7. This one neighbour is Mr. Browne. He is playing very smart, and saying he is just being logical and looking out for the entire village. I am trying with all my little might to share the garbage equally, but he is refusing to take his equal share and says he will only agree to take smaller tranches and useful branches. He thinks he is the leader of the 365 people in our village. He and Tantie are having some very serious big people talk. My school children friends say she tells him that he can use the garbage as fertilizer to get and make huge tranches of money, like the CIP (Citizen by Investment Program). They say he quickly fires back at her, calling it a dirty CIP, a Crap by Investment Program, up with which he will not put.
8. Poor little me get caught up in all this big people palaver and melee and I don’t know what to do. My school children friends say some villagers say it is a dilemma and a paradox wrapped up in one big barrel of confusion rolling all over the neighborhood. Since our yard is on a hill at the entrance of the village, the garbage and the wind and the rain will mess up everybody.

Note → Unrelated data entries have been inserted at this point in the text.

(* ===== verification/BasicLifecyclerFacts.v ===== *)
(** * Correctness of the basic lifecycler

    Registration, heartbeats with automatic forgetting, verified tokens, and
    the interleaved shutdown. *)
From Stdlib Require Import ZArith Lia.
From stdpp Require Import base gmap strings list sorting fin_maps relations.
From S2P Require Import Prelude Model ModelFacts RingFacts TokensFile KV LifecyclerFacts BasicLifecycler.

Section facts.
Context `{R : MapRange} {KVErr : Type}.
Implicit Types (delegate next : BasicLifecyclerDelegate) (l : BasicLifecycler).
Abbreviation script := (list (cas_event Desc basic_env KVErr)).
Abbreviation bl_error := (basic_error KVErr).

(** [0] is the unknown registration time, as is the zero time *)
Definition registered_timestamp (t : Z) : Z := if time_IsZero t then 0 else time_Unix t.

Lemma registered_known i : registered_timestamp (GetRegisteredAt (Some i)) =
  if bool_decide (RegisteredTimestamp i = time_Unix zeroTime) then 0 else RegisteredTimestamp i.
Proof.
  unfold GetRegisteredAt. destruct (decide (RegisteredTimestamp i = 0)) as [Hz|Hz].
  - rewrite bool_decide_eq_true_2 by done. unfold registered_timestamp, time_IsZero. rewrite bool_decide_eq_true_2 by done.
    rewrite Hz. by rewrite bool_decide_eq_false_2.
  - rewrite bool_decide_eq_false_2 by done. unfold registered_timestamp, time_IsZero. rewrite time_Unix_of_Unix.
    do 2 case_bool_decide; try done; exfalso;
      change (time_Unix zeroTime) with (-62135596800) in *; unfold time_of_Unix, zeroTime, Second in *; lia.
Qed.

9. School children say there is only one solution. They say the villagers are going to demonstrate, not against Tantie, whom they fear and love simultaneously, or against poor little me personally, but against the very idea of sweeping adulterated garbage back over to them. Secretly they are also saying we behave too hoity-toity and have septic tank and flush toilet and all they have is pit latrine or a doo-doo hole in the ground, or nothing at all and some of them have to go into the bushes and use stone “at the end” of their business. Tantie says all we want to do is to make the village great again, like the old village, and show them how a yard should look and run. They can learn so much from us.
10. Demonstration? I am waiting to see if there is going to be a real demonstration. Poor little me may have to hide. I get to thinking that if the villagers come together and demonstrate against Tantie and me, it might be a very good thing and save me from getting into trouble with my friends. But my little girlfriend tells me a secret, saying there may not be any demonstration at all. I ask her why. She says if the villagers come together and demonstrate over this, they might come together any time in the future and demonstrate against anything they do not like and want. I ask my sweet little girlfriend what is wrong with that. She looks at me quizzically. She is smart.
11. She says such a demonstration with villagers coming together, including ones who argue and hate and fight each other all the time, will change the way the people in our village solve problems. I ask her what is wrong with that. She looks at me even more quizzically. She is super smart.
12. She gives me a hug; poor little, innocent me; and says I should ask Mr. Browne.